In November 2016, the Competition Appeal Tribunal (CAT) referred 2 appeals to the Competition and Markets Authority (CMA) over the amount British Telecommunications plc (BT) is permitted to charge other providers for purchasing leased line services.
CityFibre Infrastructure Holdings plc (CityFibre) and TalkTalk Telecom Group Plc (TalkTalk) both appealed to the CAT following the Office of Communications’ (Ofcom’s) final decision in its Business Connectivity Market Review (BCMR) in April last year.
Leased lines are high-quality, dedicated, point-to-point data transmission services used by businesses and providers of communications services. Leased lines are most commonly rented by businesses or larger organisations from communications providers who, in turn, may purchase wholesale leased line services from BT.
In its final determination on the TalkTalk appeal published by the CAT today (and also available on the CMA’s case page, the CMA has said that Ofcom made an error in the methodology used for calculating the price for Dark Fibre Access. It has given guidance to the CAT that the decision should be remitted to Ofcom and that Ofcom should amend its methodology in light of the CMA’s findings.

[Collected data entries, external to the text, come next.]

Definition read_channel (i : Z) : M Pit Z :=
  gets (fun s => chan s i) ≫= fun c =>
  (if latch_valid c then mret (latch c)
   else now ≫= fun t => mret (current_count c t)) ≫= fun value =>
  if access c =? 1 then
    modify (set_chan i (fun c => c <| latch_valid := false |>)) ≫= fun _ => mret (u8 (Z.land value 0xFF))
  else if access c =? 2 then
    modify (set_chan i (fun c => c <| latch_valid := false |>)) ≫= fun _ =>
    mret (u8 (Z.land (Z.shiftr value 8) 0xFF))
  else if read_phase c =? 0 then
    modify (set_chan i (fun c => c <| read_phase := 1 |>)) ≫= fun _ => mret (u8 (Z.land value 0xFF))
  else
    modify (set_chan i (fun c => c <| read_phase := 0 |>)) ≫= fun _ =>
    modify (set_chan i (fun c => c <| latch_valid := false |>)) ≫= fun _ =>
    mret (u8 (Z.land (Z.shiftr value 8) 0xFF)).

Definition read_port (port : Z) : M Pit Z :=
  if (port <? 0x40) || (0x43 <? port) then mret 0
  else if port =? 0x43 then mret 0
  else read_channel (port - 0x40).

Definition write_port (port value : Z) : M Pit unit :=
  if port =? 0x43 then write_command value
  else when ((0x40 <=? port) && (port <=? 0x42)) (write_channel (port - 0x40) value).

(** ** Properties *)

Record chan_ok (c : Channel) : Prop := {
  ok_reload : 0 <= reload c < 65536; ok_latch : 0 <= latch c < 65536;
  ok_access : 1 <= access c <= 3; ok_mode : 0 <= mode c <= 5;
  ok_wphase : write_phase c = 0 \/ write_phase c = 1;
  ok_rphase : read_phase c = 0 \/ read_phase c = 1 }.

Definition pit_ok (s : Pit) : Prop := length (channels s) = 3%nat /\ Forall chan_ok (channels s).

Lemma chan_at_ok s i : pit_ok s -> chan_ok (chan s i).
Proof.
  intros [_ Hc]. assert (Hn : chan_ok new_channel) by (split; cbn; lia || auto).
  unfold chan. revert Hc. generalize (channels s), (Z.to_nat i). intros cs.
  induction cs as [|c cs IH]; intros [|n] Hc; inversion Hc; subst; cbn [nth]; auto.
Qed.

Lemma set_chan_ok i f s :
  pit_ok s -> (forall c, chan_ok c -> chan_ok (f c)) -> pit_ok (set_chan i f s).
Proof.
  intros [Hl Hc] Hf. split; cbn [channels set_chan upd_field]; [by rewrite length_alter|].
  rewrite Forall_lookup in *. intros k c Hk.
  destruct (decide (k = Z.to_nat i)) as [->|Hne].
  - rewrite list_lookup_alter_eq in Hk. destruct (channels s !! Z.to_nat i) eqn:E; [|done].
    injection Hk as <-. eauto.
  - rewrite list_lookup_alter_ne in Hk by done. eauto.
Qed.

(** Every port access keeps the channels well-formed and returns. *)
Lemma safe_now {B} (k : Z -> M Pit B) :
  (forall t, safe pit_ok (fun _ => True) (k t)) -> safe pit_ok (fun _ => True) (now ≫= k).
Proof. intros Hk s Hs. rewrite bind_run. by apply Hk. Qed.

Lemma safe_set_chan i f :
  (forall c, chan_ok c -> chan_ok (f c)) -> safe pit_ok (fun _ => True) (modify (set_chan i f)).
Proof. intros Hf. apply safe_modify. intros s Hs. by apply set_chan_ok. Qed.

Ltac pit_field := apply safe_set_chan; intros c []; split; cbn; auto; lia.
Ltac pit_then := apply safe_bind with (fun _ => True); [|intros _ _].

Lemma current_count_bounds c t : 0 <= current_count c t < 65536.
Proof. apply u16_range. Qed.

Lemma safe_write_command value : safe pit_ok (fun _ => True) (write_command value).
Proof.
  unfold write_command. cbv zeta.
  assert (Hl : forall v k, 0 <= k -> 0 <= Z.land v (2 ^ k - 1) < 2 ^ k).
  { intros v k Hk. apply land_range; [done|]. pose proof (Z.pow_pos_nonneg 2 k). lia. }
  pose proof (Hl (Z.shiftr value 4) 2 ltac:(lia)) as Ha. pose proof (Hl (Z.shiftr value 1) 3 ltac:(lia)) as Hm.
  change (2 ^ 2 - 1) with 3 in Ha. change (2 ^ 3 - 1) with 7 in Hm.
  apply safe_if; intros _; [by apply safe_ret|]. apply safe_if; intros _; [by apply safe_ret|].
  apply safe_if; intros Hacc.
  - apply safe_now. intros t. apply safe_set_chan. intros c []. split; cbn; auto. apply current_count_bounds.
  - apply Z.eqb_neq in Hacc. apply safe_set_chan. intros c []. split; cbn; auto; [lia|].
    destruct (Z.ltb_spec 5 (Z.land (Z.shiftr value 1) 7)); lia.
Qed.

Lemma safe_reset_timer i : safe pit_ok (fun _ => True) (reset_channel_timer i).
Proof.
  unfold reset_channel_timer. apply safe_now. intros t. pit_then; [pit_field|].
  apply safe_when. intros _. pit_then; [pit_field|]. apply safe_modify. intros s Hs.
  apply set_chan_ok; [done|]. intros c []. by split.
Qed.

Lemma safe_write_channel i value : safe pit_ok (fun _ => True) (write_channel i value).
Proof.
  assert (Hlo : safe pit_ok (fun _ => True) (modify (set_chan i (set_low value))))
    by (apply safe_set_chan; intros c []; split; cbn; auto; apply u16_range).
  assert (Hhi : safe pit_ok (fun _ => True) (modify (set_chan i (set_high value))))
    by (apply safe_set_chan; intros c []; split; cbn; auto; apply u16_range).
  unfold write_channel. safe_with (fun _ : Channel => True); [done|].
  apply safe_if; intros _; [pit_then; [done|apply safe_reset_timer]|].
  apply safe_if; intros _; [pit_then; [done|apply safe_reset_timer]|].
  apply safe_if; intros _; (pit_then; [done|]); [pit_field|].
  pit_then; [pit_field|apply safe_reset_timer].
Qed.

Lemma safe_read_channel i : safe pit_ok (fun _ => True) (read_channel i).
Proof.
  unfold read_channel. safe_with (fun _ : Channel => True); [done|].
  apply safe_bind with (fun _ => True).
  { destruct (latch_valid _); [by apply safe_ret|]. apply safe_now. intros t. by apply safe_ret. }
  intros v _. repeat (apply safe_if; intros _);
    repeat (pit_then; [pit_field|]); by apply safe_ret.
Qed.

Lemma safe_read_port port : safe pit_ok (fun _ => True) (read_port port).
Proof.
  unfold read_port. apply safe_if; intros _; [by apply safe_ret|].
  apply safe_if; intros _; [by apply safe_ret|apply safe_read_channel].
Qed.

Lemma safe_write_port port value : safe pit_ok (fun _ => True) (write_port port value).
Proof.
  unfold write_port. apply safe_if; intros _; [apply safe_write_command|].
  apply safe_when. intros _. apply safe_write_channel.
Qed.

Lemma safe_set_gate b : safe pit_ok (fun _ => True) (set_channel2_gate b).
Proof.
  unfold set_channel2_gate. safe_with (fun _ : bool => True); [done|].
  pit_then; [|apply safe_modify; by intros s []].
  apply safe_when. intros _. apply safe_now. intros t. pit_field.
Qed.

Lemma safe_out_high : safe pit_ok (fun _ => True) channel2_out_high.
Proof.
  unfold channel2_out_high. safe_with (fun _ : bool => True); [done|].
  apply safe_if; intros _; [by apply safe_ret|]. apply safe_now. intros t.
  safe_with (fun _ : Channel => True); [done|]. cbv zeta. apply safe_if; intros _; by apply safe_ret.
Qed.

Lemma chan_set i f s : length (channels s) = 3%nat -> 0 <= i < 3 -> chan (set_chan i f s) i = f (chan s i).
Proof.
  intros Hl Hi. unfold chan. cbn [channels set_chan upd_field].
  destruct (lookup_lt_is_Some_2 (channels s) (Z.to_nat i) ltac:(lia)) as [c Hc].
  rewrite (nth_lookup_Some _ _ _ _ Hc). apply nth_lookup_Some. by rewrite list_lookup_alter_eq, Hc.
Qed.

Lemma divisor_range c : chan_ok c -> 1 <= divisor c <= 65536.
Proof. intros Hc. unfold divisor. pose proof (ok_reload c Hc). destruct (Z.eqb_spec (reload c) 0); lia. Qed.

Lemma irq_interval_range c : chan_ok c -> 1000000 <= irq_interval c < 2 ^ 40.
Proof.
  intros Hc. pose proof (divisor_range c Hc). unfold irq_interval, kPitHz.
  rewrite u64_small by lia.
  assert (divisor c * 1000000000 / 1193182 < 2 ^ 40) by (apply Z.div_lt_upper_bound; lia). lia.
Qed.

Lemma now_bind {B} (f : Z -> M Pit B) s :
  (now ≫= f) s = f (clock_now (clock s)) (s <| clock := clock_tick (clock s) |>).
Proof. reflexivity. Qed.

The CMA dismissed the challenge in the CityFibre appeal.
Under the 2003 Communications Act, if decisions by Ofcom are appealed to the CAT and include a price control matter, then this matter must be referred to the CMA for determination. Both companies therefore sought a reference to the CMA of the price control matters in their respective appeals. Certain non-price control matters in relation to the BCMR are also being dealt with by the CAT in appeals brought by BT and CityFibre.
The determination was made by a group of independent panel members supported by a case team of CMA staff.
The CAT is required to determine the specified price control matters in accordance with the CMA’s findings, unless the CMA’s determination is set aside on judicial review grounds. Further details on the TalkTalk and CityFibre appeals are available on the CAT’s website.
The deadline for the determination to be notified to the CAT was 7 April 2017.
Notes for editors
- The CMA is the UK’s primary competition and consumer authority. It is an independent non-ministerial government department with responsibility for carrying out investigations into mergers, markets and the regulated industries and enforcing competition and consumer law.
- Ofcom’s detailed explanation of its leased line decision is set out in the Business Connectivity Market Review.